The gear ring is usually a rigid ring with a gear tooth system on its inside. The gear ring is usually fixed in a housing so that it cannot rotate. The gear ring is positioned in such a way that its teeth engage in those of the flexible shaft. The engagement thereby takes place in the region of and/or along the long principle axis of the ellipsoidal shape, so that the ellipsoidally arranged gear tooth system is located essentially concentric to the circular gear tooth system of the gear ring and the ellipsoidal gear tooth system engages with the gear ring tooth system in two opposite regions.
The flexible shaft thereby has two teeth less than the gear tooth system of the gear ring. The transmission ratio is thereby determined by the ratio of the number of teeth of the flexible shaft to the difference in the number of teeth of the flexible shaft and the number of the teeth of the gear ring. Thus, if, for example, the gear tooth system of the flexible shaft comprises 200 teeth and the gear tooth system of the gear ring has 202 teeth, the transmission ratio results of 200/(200−202)=−100, wherein the negative sign indicates that the input side and the output side rotate opposite to one another.

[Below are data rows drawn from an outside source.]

(* ===== verification/KeyCopy.v ===== *)
(** * Copying a key and setting its octets ([bgpsec_openssl-VariousKeyManipulation.c], from line 1216)

    [dupEVP_PKEY] makes an [EVP_PKEY] with a copy of the [EC_KEY] of another;
    [EVP_PKEY_set_keys] sets the public point and the private number of the
    [EC_KEY] that an [EVP_PKEY] refers to, in place.  The memory is the one of
    [KeyLoad]: an [EVP_PKEY] that refers to no [EC_KEY] has another type than
    [EVP_PKEY_EC].  Points, numbers and the scratch [BN_CTX] are values; that they
    can be allocated is asked of [malloc_ok]. *)

From stdpp Require Import base gmap gmultiset list strings.
From Stdlib Require Import ZArith Lia.
From S2P Require Import Prelude BgpsecLib Bgpsec KeyLoad.

Local Open Scope Z_scope.

Class KeyNum `{OpenSSL} := BN_bin2bn : list Z → BigNum.

Section code.
Context `{UTHash} `{KL : KeyLib} `{!KeyNum}.
Abbreviation K := (M kmem).

(** A library object that is not modelled is allocated. *)
Definition ssl_alloc : K bool := λ s,
  Ok (malloc_ok (mallocs (base s)), set_base (tick_malloc (base s)) s).

Definition EC_KEY_dup (ec : ptr) : K ptr :=
  k ← on_base (deref ecs ec);
  ok ← ssl_alloc;
  if ok : bool then on_base (new_ec k) else mret NULL.

Definition dupEVP_PKEY (key : ptr) : K ptr :=
  out ← EVP_PKEY_new;
  let err (ec_in : ptr) : K ptr := ec_free ec_in;; mret NULL in
  if is_null out then err NULL
  else
    type ← pkey_ec key;
    match type with
    | None => err NULL
    | Some _ =>
        ec_in ← EVP_PKEY_get1_EC_KEY key;
        if is_null ec_in then err NULL
        else
          ec_out ← EC_KEY_dup ec_in;
          if is_null ec_out then err ec_in
          else
            EVP_PKEY_set1_EC_KEY out ec_out;;
            ec_free ec_out;;
            ec_free ec_in;;
            mret out
    end.

(** The block [if (pubkey)]; [false] where it goes to [err]. *)
Definition set_pubkey (ec_key : ptr) (group : option EcGroup) (pubkey : option (list Z)) (pubkey_len : nat) : K bool :=
  match pubkey, group with
  | None, _ => mret true
  | Some _, None => mret false
  | Some pubkey, Some group =>
      ok ← ssl_alloc;
      if negb ok then mret false
      else
        oct ← lift (octets pubkey pubkey_len);
        match EC_POINT_oct2point group oct with
        | None => mret false
        | Some ec_point =>
            k ← on_base (deref ecs ec_key);
            match EC_KEY_set_public_key k ec_point with
            | None => mret false
            | Some k' => upd_ec ec_key k';; mret true
            end
        end
  end.

(** The block [if (privkey)]. *)
Definition set_privkey (ec_key : ptr) (privkey : option (list Z)) (privkey_len : nat) : K bool :=
  match privkey with
  | None => mret true
  | Some privkey =>
      oct ← lift (octets privkey privkey_len);
      ok ← ssl_alloc;
      if negb ok then mret false
      else
        k ← on_base (deref ecs ec_key);
        match EC_KEY_set_private_key k (BN_bin2bn oct) with
        | None => mret false
        | Some k' => upd_ec ec_key k';; mret true
        end
  end.

Definition EVP_PKEY_set_keys (evp_pkey : ptr) (privkey : option (list Z)) (privkey_len : nat)
    (pubkey : option (list Z)) (pubkey_len : nat) : K Z :=
  type ← pkey_ec evp_pkey;
  let err (ec_key : ptr) (ok : Z) : K Z := ec_free ec_key;; mret ok in
  match type with
  | None => err NULL 0
  | Some _ =>
      ec_key ← EVP_PKEY_get1_EC_KEY evp_pkey;
      if is_null ec_key then err NULL 0
      else
        k ← on_base (deref ecs ec_key);
        ok ← set_pubkey ec_key (EC_KEY_get0_group k) pubkey pubkey_len;
        if negb ok then err ec_key 0
        else
          ok ← set_privkey ec_key privkey privkey_len;
          if negb ok then err ec_key 0
          else
            EVP_PKEY_set1_EC_KEY evp_pkey ec_key;;
            err ec_key 1
  end.
End code.
Lemma send_all_runs sys l : send_ok sys → ∀ s, runs (send_all sys l) s (λ _ s', sent s s' (mjoin l)).
Proof.
  intros Hs. induction l as [|d l IH]; intros s; cbn [send_all foldr].
  - apply runs_ret. unfold sent; split_and!; try done. by rewrite app_nil_r.
  - apply runs_bind. eapply runs_mono; [apply send_loop_runs; [done|lia]|]. intros r s1 [_ H1].
    eapply runs_mono; [apply IH|]. intros [] s2 H2. by eapply sent_trans.
Qed.

(** ** What a request asks for *)
Definition url_of (u : list Z) : option (bool * nat) :=
  if starts u (cs "GET ") then Some (true, 4%nat)
  else if starts u (cs "HEAD ") then Some (false, 5%nat) else None.
Definition ext_of (u : list Z) : list Z := if decide (last u = Some 47) then index_html else [].
Definition target (line : list Z) : option (bool * list Z) :=
  p ← strstr line (cs " HTTP/");
  let u := take p line in
  m ← url_of u; Some (m.1, WEBROOT ++ drop m.2 u ++ ext_of u).

(** The part of the answer that is always sent, and the file that follows. *)
Definition reply (files : gmap (list Z) (list Z)) (line : list Z) : list Z * list Z :=
  match target line with
  | None => ([], [])
  | Some (get, path) =>
      match files !! path with
      | None => (mjoin reply_404, [])
      | Some content => (mjoin reply_200, if get : bool then content else [])
      end
  end.

(** The system has memory for its files, and they are smaller than 2 GB. *)
Definition files_ok (sys : wsys) : Prop :=
  ∀ path c, w_files sys !! path = Some c →
    w_fstat sys path = true ∧ Z.of_nat (length c) ≤ INT_MAX ∧ w_malloc sys (Z.of_nat (length c)) = true.

Lemma send_file_runs sys path c s :
  send_ok sys → files_ok sys → w_files sys !! path = Some c →
  runs (send_file sys path c) s (λ _ s', ∃ k, sent s s' (take k c) ∧
    ((∀ i n, w_send sys i n = Some n) → take k c = c)).
Proof.
  intros Hs Hf Hc. destruct (Hf _ _ Hc) as (Hst & Hl & Hm). unfold send_file, get_file_size. rewrite Hst.
  rewrite i32_small by (unfold is_int, INT_MIN, INT_MAX in *; lia).
  rewrite (proj2 (Z.eqb_neq _ (-1))), Hm, (proj2 (Z.leb_le 0 _)), Nat2Z.id, take_ge by lia. cbn [negb andb].
  apply runs_bind. unfold send. apply runs_bind, runs_gets, runs_bind, runs_modify.
  destruct (w_send sys (w_nsend s) (length c)) as [k|] eqn:Ek.
  - apply runs_bind, runs_modify, runs_ret, runs_ret. exists k. split; [done|].
    intros Hall. rewrite Hall in Ek. injection Ek as <-. by apply take_ge.
  - apply runs_ret, runs_ret. exists 0%nat. split; [|intros Hall; by rewrite Hall in Ek].
    unfold sent; split_and!; try done. by rewrite app_nil_r.
Qed.

(** ** Serving *)
Lemma url_of_some u get ptr :
  url_of u = Some (get, ptr) → (0 < ptr ≤ length u)%nat ∧ Nat.eqb ptr 4 = get.
Proof.
  unfold url_of, starts. assert (∀ pat, take (length pat) u = pat → (length pat ≤ length u)%nat) as Hl.
  { intros pat <-. rewrite length_take. lia. }
  case_bool_decide as E1; [|case_bool_decide as E2; [|done]]; intros [= <- <-]; split; try done.
  - apply Hl in E1. revert E1. change (length (cs "GET ")) with 4%nat. lia.
  - apply Hl in E2. revert E2. change (length (cs "HEAD ")) with 5%nat. lia.
Qed.

(** The two tests of the method, in the order of the code. *)
Lemma method_of u :
  (if starts u (cs "HEAD ") then Some 5%nat else if starts u (cs "GET ") then Some 4%nat else None) = snd <$> url_of u.
Proof.
  unfold url_of, starts. case_bool_decide as E1; case_bool_decide as E2; try done.
  exfalso. destruct u as [|x u]; [done|]. injection E1 as -> _. injection E2. done.
Qed.

Lemma last_total (u : list Z) : u ≠ [] → last u = Some (u !!! (length u - 1)%nat).
Proof.
  intros Hu. assert (length u ≠ 0%nat) by by destruct u. rewrite last_lookup.
  replace (pred (length u)) with (length u - 1)%nat by lia. apply list_lookup_lookup_total_lt. lia.
Qed.

Lemma ext_of_cases u : u ≠ [] →
  u !!! (length u - 1)%nat = 47 ∧ ext_of u = index_html ∨ u !!! (length u - 1)%nat ≠ 47 ∧ ext_of u = [].
Proof.
  intros Hu. unfold ext_of. rewrite (last_total u Hu).
  destruct (decide (u !!! (length u - 1)%nat = 47)) as [->|]; [left|right; rewrite decide_False by congruence; done].
  by rewrite decide_True.
Qed.
(** Literals have no NUL. *)
Lemma not_nul l : forallb (λ c, negb (c =? 0)) l = true → 0 ∉ l.
Proof. intros Hl Hin%list_elem_of_In. eapply forallb_forall in Hl; [|exact Hin]. done. Qed.

(** The name of the file, put together in the two arrays. *)
Lemma resource_path_runs request u get ptr s :
  holds request u → length request = 500%nat → (length u ≤ 480)%nat → url_of u = Some (get, ptr) →
  runs (resource_path request ptr) s (λ r s', s' = s ∧ r = WEBROOT ++ drop ptr u ++ ext_of u).
Proof.
  intros Hr Hlr Hlu Hu. destruct (url_of_some _ _ _ Hu) as [Hp _].
  assert (u ≠ []) as Hne by (intros ->; simpl in *; lia).
  unfold resource_path. apply runs_bind. eapply runs_lift; [apply holds_c_string, holds_drop; [done|lia]|].
  apply runs_bind. rewrite length_drop.
  replace (Z.of_nat (ptr + (length u - ptr)) - 1) with (Z.of_nat (length u - 1)) by lia.
  eapply runs_lift; [apply holds_rd; [done|lia]|].
  assert (0 ∉ index_html) as Hi0 by by apply not_nul.
  assert (0 ∉ ext_of u ∧ (length (ext_of u) ≤ 10)%nat) as [Hx Hxl].
  { destruct (ext_of_cases u Hne) as [[_ ->]|[_ ->]]; [done|]. split; [set_solver|simpl; lia]. }
  assert (runs (S := wst) (if u !!! (length u - 1)%nat =? 47 then lift (strcat request ptr index_html) else mret request) s
    (λ a s', s' = s ∧ holds a (u ++ ext_of u) ∧ length a = 500%nat)) as Hcat.
  { destruct (ext_of_cases u Hne) as [[-> ->]|[En ->]].
    - destruct (holds_strcat request u ptr index_html Hr ltac:(lia) Hi0 ltac:(rewrite Hlr; change (length index_html) with 10%nat; lia))
        as (a & E & Ha & Hl).
      eapply runs_lift; [exact E|]. split_and!; [done|done|lia].
    - rewrite (proj2 (Z.eqb_neq _ _) En). apply runs_ret. by rewrite app_nil_r. }
  apply runs_bind. eapply runs_mono; [exact Hcat|]. intros a s' (-> & Ha & Hla).
  assert (drop ptr (u ++ ext_of u) = drop ptr u ++ ext_of u) as Hdrop by (apply drop_app_le; lia).
  pose proof (holds_drop a (u ++ ext_of u) ptr Ha ltac:(rewrite length_app; lia)) as Hd. rewrite Hdrop in Hd.
  apply runs_bind. eapply runs_lift; [by apply holds_c_string|]. destruct Hd as [H0 _].
  destruct (holds_strcpy (unset 500) WEBROOT) as (res0 & E0 & Hr0 & Hl0).
  { by apply not_nul. }
  { vm_compute. lia. }
  apply runs_bind. eapply runs_lift; [exact E0|].
  destruct (holds_strcat res0 WEBROOT 0 (drop ptr u ++ ext_of u) Hr0 ltac:(lia) H0) as (res1 & E1 & Hr1 & _).
  { rewrite Hl0, length_app, length_drop. change (length WEBROOT) with 9%nat. unfold unset. rewrite length_replicate. lia. }
  apply runs_bind. eapply runs_lift; [exact E1|]. eapply runs_lift; [by apply holds_c_string|]. done.
Qed.

(** What the reply to a request line is, of which the file may be cut short. *)
Definition replied (sys : wsys) (files : gmap (list Z) (list Z)) (line : list Z) (s s' : wst) : Prop :=
  ∃ body, w_sent s' = w_sent s ++ (reply files line).1 ++ body ∧ body `prefix_of` (reply files line).2 ∧
    ((∀ i n, w_send sys i n = Some n) → body = (reply files line).2) ∧
    w_fds s' = w_fds s ∧ w_done s' = w_done s.

(** The files that can be opened with the descriptors in use. *)
Definition avail (sys : wsys) (s : wst) : gmap (list Z) (list Z) :=
  if (w_fds s <? fd_limit sys)%nat then w_files sys else ∅.

Lemma avail_lookup sys s path :
  avail sys s !! path = (if (w_fds s <? fd_limit sys)%nat then w_files sys !! path else None).
Proof. unfold avail. case_match; [done|apply lookup_empty]. Qed.
Lemma avail_sub sys s path c : avail sys s !! path = Some c → w_files sys !! path = Some c.
Proof. rewrite avail_lookup. by case_match. Qed.

Lemma open_file_runs sys path s :
  runs (open_file sys path) s (λ r s', r = avail sys s !! path ∧ w_in s' = w_in s ∧ w_sent s' = w_sent s ∧
    w_fds s' = (if r is Some _ then S (w_fds s) else w_fds s) ∧ w_done s' = w_done s).
Proof.
  unfold open_file. apply runs_bind, runs_gets. rewrite avail_lookup.
  destruct (if (w_fds s <? fd_limit sys)%nat then w_files sys !! path else None) as [c|].
  - apply runs_bind, runs_modify, runs_ret. done.
  - apply runs_ret. done.
Qed.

Cycloid gears usually comprise a fast rotating input shaft having an eccentrically arranged radial cam and also a rolling bearing device. Furthermore, they usually comprise a cycloid disk and a slowly rotating output shaft.
Both the hitherto known cycloid gears as well as the harmonic gears and/or harmonic speed changers of the type known so far are designed according to the so-called “on-axis” principle. Thus especially the drive and/or the driving side and the output and/or the output side are arranged on and/or relative to the same axis, thus concentrically, in particular. In order to achieve an “off-axis drive” and/or “off-axis control” in these designs of the known type, one or more transmission ratio stages in addition to the cycloid gear and/or harmonic gear are added, wherein said transmission ratio stages cannot be assigned to the actual cycloid gear and/or the harmonic gear.
The requirement of an “off-axis design” in such embodiments usually leads to the motor or a corresponding drive device being arranged at a distance and is connected using a corresponding connection to the driving and/or driven element, such as for example, a hydraulic connection in hydrostatic systems or a rope and/or belt or a lever or other elements in mechanical systems.